* _TASK PROMPT_
Your answer should be the entire listing, printed exactly.

Start of DATA TO PROCESS

(** ** The platform

    What the C source leaves to the machine it runs on: the contents of
    freshly allocated memory, the value of a variable that was never
    assigned, the byte order, the width of [long], and the decoding of
    IEEE-754 bit patterns (as exact real numbers). *)

Section Model.
Lemma require_Err (b : bool) (e e' : E) :
  require b e = Err e' <-> b = false /\ e = e'.
Proof. destruct b; cbn; naive_solver. Qed.
(** A guard followed by the rest of the function. *)
Lemma require_bind_Ok (b : bool) (e : E) (m : result E B) x :
  (_ ← require b e; m) = Ok x <-> b = true /\ m = Ok x.
Proof. destruct b; cbn; naive_solver. Qed.

Lemma require_bind_Err (b : bool) (e e' : E) (m : result E B) :
  (_ ← require b e; m) = Err e' <-> (b = false /\ e = e') \/ (b = true /\ m = Err e').
Proof. destruct b; cbn; naive_solver. Qed.
End result_lemmas.

(** [lia] with [/] and [mod] by constants. *)
Ltac zlia := Z.div_mod_to_equations; lia.

(** Evaluate the decisions on closed propositions in the goal. *)
Ltac decide_closed :=
  repeat match goal with
  | |- context [@bool_decide ?P ?D] =>
      let b := eval vm_compute in (@bool_decide P D) in
      lazymatch b with true => idtac | false => idtac end;
      change (@bool_decide P D) with b
  end.

(** ** Machine integers *)

Definition int64_min : Z := - 2 ^ 63.
Definition int64_max : Z := 2 ^ 63 - 1.
Definition is_int64 (z : Z) : bool := (int64_min <=? z) && (z <=? int64_max).
Definition uint64_mod : Z := 2 ^ 64.

(** Conversions between Go's [int64] and [uint64]: two's complement. *)
Definition to_u64 (z : Z) : Z := z mod uint64_mod.
Definition to_i64 (u : Z) : Z := if u <? 2 ^ 63 then u else u - uint64_mod.
(** A signed 64-bit operation that wraps around. *)
Definition wrap64 (z : Z) : Z := to_i64 (to_u64 z).
Definition wrap32 (z : Z) : Z :=
  let u := z mod 2 ^ 32 in if u <? 2 ^ 31 then u else u - 2 ^ 32.

Lemma is_int64_spec z : is_int64 z = true <-> - 2 ^ 63 <= z < 2 ^ 63.
Proof. unfold is_int64, int64_min, int64_max. rewrite andb_true_iff. lia. Qed.

Lemma to_u64_range z : 0 <= to_u64 z < 2 ^ 64.
Proof. unfold to_u64, uint64_mod. zlia. Qed.

Lemma to_u64_small z : 0 <= z < 2 ^ 64 -> to_u64 z = z.
Proof. intros H. by apply Z.mod_small. Qed.

Lemma wrap64_small z : - 2 ^ 63 <= z < 2 ^ 63 -> wrap64 z = z.
Proof.
  intros H. unfold wrap64, to_i64, to_u64, uint64_mod.
  destruct (Z.ltb_spec (z mod 2 ^ 64) (2 ^ 63)); zlia.
Qed.

Lemma wrap64_range z : - 2 ^ 63 <= wrap64 z < 2 ^ 63.
Proof.
  unfold wrap64, to_i64, to_u64, uint64_mod.
  destruct (Z.ltb_spec (z mod 2 ^ 64) (2 ^ 63)); zlia.
Qed.

Lemma wrap64_mod z : exists k, wrap64 z = z + k * 2 ^ 64.
Proof.
  unfold wrap64, to_i64, to_u64, uint64_mod.
  pose proof (Z.div_mod z (2 ^ 64)) as H.
  destruct (Z.ltb_spec (z mod 2 ^ 64) (2 ^ 63));
    [exists (- (z / 2 ^ 64)) | exists (- (z / 2 ^ 64) - 1)]; zlia.
Qed.

Lemma wrap32_small z : - 2 ^ 31 <= z < 2 ^ 31 -> wrap32 z = z.
Proof.
  intros H. unfold wrap32. destruct (Z.ltb_spec (z mod 2 ^ 32) (2 ^ 31)); zlia.
Qed.

(** ** Sorted lists *)

Lemma StronglySorted_mono {A} (R S : A -> A -> Prop) l :
  (forall x y, R x y -> S x y) -> StronglySorted R l -> StronglySorted S l.
Proof.
  intros HRS. induction 1; constructor; [done|]. eapply Forall_impl; eauto.
Qed.

Lemma StronglySorted_app_elim {A} (R : A -> A -> Prop) l k x y :
  StronglySorted R (l ++ k) -> x ∈ l -> y ∈ k -> R x y.
Proof.
  induction l as [|z l IH]; cbn; intros Hs Hx Hy; [by apply not_elem_of_nil in Hx|].
  inversion Hs as [|? ? Hs' Hall]; subst. apply elem_of_cons in Hx as [->|Hx]; [|by apply IH].
  rewrite Forall_forall in Hall. apply Hall. set_solver.
Qed.

(** ** Sums of integer lists *)

Definition zsum (l : list Z) : Z := foldr Z.add 0 l.

#[global] Arguments zsum : simpl never.

Lemma zsum_nil : zsum [] = 0.
Proof. done. Qed.

Lemma zsum_cons x l : zsum (x :: l) = x + zsum l.
Proof. done. Qed.

Lemma zsum_app l k : zsum (l ++ k) = zsum l + zsum k.
Proof. induction l as [|x l IH]; cbn; rewrite ?zsum_cons, ?zsum_nil, ?IH; lia. Qed.

Lemma zsum_insert l i x y : l !! i = Some x -> zsum (<[i := y]> l) = zsum l - x + y.
Proof.
  revert i. induction l as [|z l IH]; intros [|i]; simpl; intros H; try done.
  - injection H as ->. rewrite !zsum_cons. lia.
  - rewrite !zsum_cons, (IH i) by done. lia.
Qed.

Lemma zsum_Permutation l k : l ≡ₚ k -> zsum l = zsum k.
Proof. induction 1; rewrite ?zsum_cons; lia. Qed.

Lemma zsum_scale c l : zsum (map (fun x => c * x) l) = c * zsum l.
Proof. induction l as [|x l IH]; cbn; rewrite ?zsum_nil, ?zsum_cons, ?IH; lia. Qed.

Lemma zsum_le_length c l : Forall (fun x => x <= c) l -> zsum l <= c * Z.of_nat (length l).
Proof. induction 1; cbn [length]; rewrite ?zsum_nil, ?zsum_cons; lia. Qed.

Lemma zsum_nonneg l : Forall (fun x => 0 <= x) l -> 0 <= zsum l.
Proof. induction 1; rewrite ?zsum_nil, ?zsum_cons; lia. Qed.

Lemma zsum_zero l : Forall (fun x => x = 0) l -> zsum l = 0.
Proof. induction 1; rewrite ?zsum_nil, ?zsum_cons; lia. Qed.

Lemma zsum_elem_le l : Forall (fun x => 0 <= x) l -> Forall (fun x => 0 <= x <= zsum l) l.
Proof.
  induction 1 as [|x l Hx Hl IH]; constructor; rewrite ?zsum_cons.
  - pose proof (zsum_nonneg l Hl). lia.
  - eapply Forall_impl; [exact IH|]. cbn. intros. lia.
Qed.

(** ** Lists whose elements have keys of their own *)

Lemma NoDup_map_inj {A B} (g : A -> B) l x y :
  NoDup (map g l) -> x ∈ l -> y ∈ l -> g x = g y -> x = y.
Proof.
  intros Hn Hx Hy E. apply list_elem_of_lookup in Hx as [i Hi], Hy as [j Hj].
  assert (i = j) as ->; [|congruence].
  eapply (NoDup_lookup _ _ _ (g x)); [exact Hn|..]; rewrite list_lookup_fmap; [by rewrite Hi|]. by rewrite Hj, E.
Qed.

End of DATA TO PROCESS

* _EXERCISE RESULT_
(** ** The platform

    What the C source leaves to the machine it runs on: the contents of
    freshly allocated memory, the value of a variable that was never
    assigned, the byte order, the width of [long], and the decoding of
    IEEE-754 bit patterns (as exact real numbers). *)

Section Model.
Lemma require_Err (b : bool) (e e' : E) :
  require b e = Err e' <-> b = false /\ e = e'.
Proof. destruct b; cbn; naive_solver. Qed.
(** A guard followed by the rest of the function. *)
Lemma require_bind_Ok (b : bool) (e : E) (m : result E B) x :
  (_ ← require b e; m) = Ok x <-> b = true /\ m = Ok x.
Proof. destruct b; cbn; naive_solver. Qed.

Lemma require_bind_Err (b : bool) (e e' : E) (m : result E B) :
  (_ ← require b e; m) = Err e' <-> (b = false /\ e = e') \/ (b = true /\ m = Err e').
Proof. destruct b; cbn; naive_solver. Qed.
End result_lemmas.

(** [lia] with [/] and [mod] by constants. *)
Ltac zlia := Z.div_mod_to_equations; lia.

(** Evaluate the decisions on closed propositions in the goal. *)
Ltac decide_closed :=
  repeat match goal with
  | |- context [@bool_decide ?P ?D] =>
      let b := eval vm_compute in (@bool_decide P D) in
      lazymatch b with true => idtac | false => idtac end;
      change (@bool_decide P D) with b
  end.

(** ** Machine integers *)

Definition int64_min : Z := - 2 ^ 63.
Definition int64_max : Z := 2 ^ 63 - 1.
Definition is_int64 (z : Z) : bool := (int64_min <=? z) && (z <=? int64_max).
Definition uint64_mod : Z := 2 ^ 64.

(** Conversions between Go's [int64] and [uint64]: two's complement. *)
Definition to_u64 (z : Z) : Z := z mod uint64_mod.
Definition to_i64 (u : Z) : Z := if u <? 2 ^ 63 then u else u - uint64_mod.
(** A signed 64-bit operation that wraps around. *)
Definition wrap64 (z : Z) : Z := to_i64 (to_u64 z).
Definition wrap32 (z : Z) : Z :=
  let u := z mod 2 ^ 32 in if u <? 2 ^ 31 then u else u - 2 ^ 32.

Lemma is_int64_spec z : is_int64 z = true <-> - 2 ^ 63 <= z < 2 ^ 63.
Proof. unfold is_int64, int64_min, int64_max. rewrite andb_true_iff. lia. Qed.

Lemma to_u64_range z : 0 <= to_u64 z < 2 ^ 64.
Proof. unfold to_u64, uint64_mod. zlia. Qed.

Lemma to_u64_small z : 0 <= z < 2 ^ 64 -> to_u64 z = z.
Proof. intros H. by apply Z.mod_small. Qed.

Lemma wrap64_small z : - 2 ^ 63 <= z < 2 ^ 63 -> wrap64 z = z.
Proof.
  intros H. unfold wrap64, to_i64, to_u64, uint64_mod.
  destruct (Z.ltb_spec (z mod 2 ^ 64) (2 ^ 63)); zlia.
Qed.

Lemma wrap64_range z : - 2 ^ 63 <= wrap64 z < 2 ^ 63.
Proof.
  unfold wrap64, to_i64, to_u64, uint64_mod.
  destruct (Z.ltb_spec (z mod 2 ^ 64) (2 ^ 63)); zlia.
Qed.

Lemma wrap64_mod z : exists k, wrap64 z = z + k * 2 ^ 64.
Proof.
  unfold wrap64, to_i64, to_u64, uint64_mod.
  pose proof (Z.div_mod z (2 ^ 64)) as H.
  destruct (Z.ltb_spec (z mod 2 ^ 64) (2 ^ 63));
    [exists (- (z / 2 ^ 64)) | exists (- (z / 2 ^ 64) - 1)]; zlia.
Qed.

Lemma wrap32_small z : - 2 ^ 31 <= z < 2 ^ 31 -> wrap32 z = z.
Proof.
  intros H. unfold wrap32. destruct (Z.ltb_spec (z mod 2 ^ 32) (2 ^ 31)); zlia.
Qed.

(** ** Sorted lists *)

Lemma StronglySorted_mono {A} (R S : A -> A -> Prop) l :
  (forall x y, R x y -> S x y) -> StronglySorted R l -> StronglySorted S l.
Proof.
  intros HRS. induction 1; constructor; [done|]. eapply Forall_impl; eauto.
Qed.

Lemma StronglySorted_app_elim {A} (R : A -> A -> Prop) l k x y :
  StronglySorted R (l ++ k) -> x ∈ l -> y ∈ k -> R x y.
Proof.
  induction l as [|z l IH]; cbn; intros Hs Hx Hy; [by apply not_elem_of_nil in Hx|].
  inversion Hs as [|? ? Hs' Hall]; subst. apply elem_of_cons in Hx as [->|Hx]; [|by apply IH].
  rewrite Forall_forall in Hall. apply Hall. set_solver.
Qed.

(** ** Sums of integer lists *)

Definition zsum (l : list Z) : Z := foldr Z.add 0 l.

#[global] Arguments zsum : simpl never.

Lemma zsum_nil : zsum [] = 0.
Proof. done. Qed.

Lemma zsum_cons x l : zsum (x :: l) = x + zsum l.
Proof. done. Qed.

Lemma zsum_app l k : zsum (l ++ k) = zsum l + zsum k.
Proof. induction l as [|x l IH]; cbn; rewrite ?zsum_cons, ?zsum_nil, ?IH; lia. Qed.

Lemma zsum_insert l i x y : l !! i = Some x -> zsum (<[i := y]> l) = zsum l - x + y.
Proof.
  revert i. induction l as [|z l IH]; intros [|i]; simpl; intros H; try done.
  - injection H as ->. rewrite !zsum_cons. lia.
  - rewrite !zsum_cons, (IH i) by done. lia.
Qed.

Lemma zsum_Permutation l k : l ≡ₚ k -> zsum l = zsum k.
Proof. induction 1; rewrite ?zsum_cons; lia. Qed.

Lemma zsum_scale c l : zsum (map (fun x => c * x) l) = c * zsum l.
Proof. induction l as [|x l IH]; cbn; rewrite ?zsum_nil, ?zsum_cons, ?IH; lia. Qed.

Lemma zsum_le_length c l : Forall (fun x => x <= c) l -> zsum l <= c * Z.of_nat (length l).
Proof. induction 1; cbn [length]; rewrite ?zsum_nil, ?zsum_cons; lia. Qed.

Lemma zsum_nonneg l : Forall (fun x => 0 <= x) l -> 0 <= zsum l.
Proof. induction 1; rewrite ?zsum_nil, ?zsum_cons; lia. Qed.

Lemma zsum_zero l : Forall (fun x => x = 0) l -> zsum l = 0.
Proof. induction 1; rewrite ?zsum_nil, ?zsum_cons; lia. Qed.

Lemma zsum_elem_le l : Forall (fun x => 0 <= x) l -> Forall (fun x => 0 <= x <= zsum l) l.
Proof.
  induction 1 as [|x l Hx Hl IH]; constructor; rewrite ?zsum_cons.
  - pose proof (zsum_nonneg l Hl). lia.
  - eapply Forall_impl; [exact IH|]. cbn. intros. lia.
Qed.

(** ** Lists whose elements have keys of their own *)

Lemma NoDup_map_inj {A B} (g : A -> B) l x y :
  NoDup (map g l) -> x ∈ l -> y ∈ l -> g x = g y -> x = y.
Proof.
  intros Hn Hx Hy E. apply list_elem_of_lookup in Hx as [i Hi], Hy as [j Hj].
  assert (i = j) as ->; [|congruence].
  eapply (NoDup_lookup _ _ _ (g x)); [exact Hn|..]; rewrite list_lookup_fmap; [by rewrite Hi|]. by rewrite Hj, E.
Qed.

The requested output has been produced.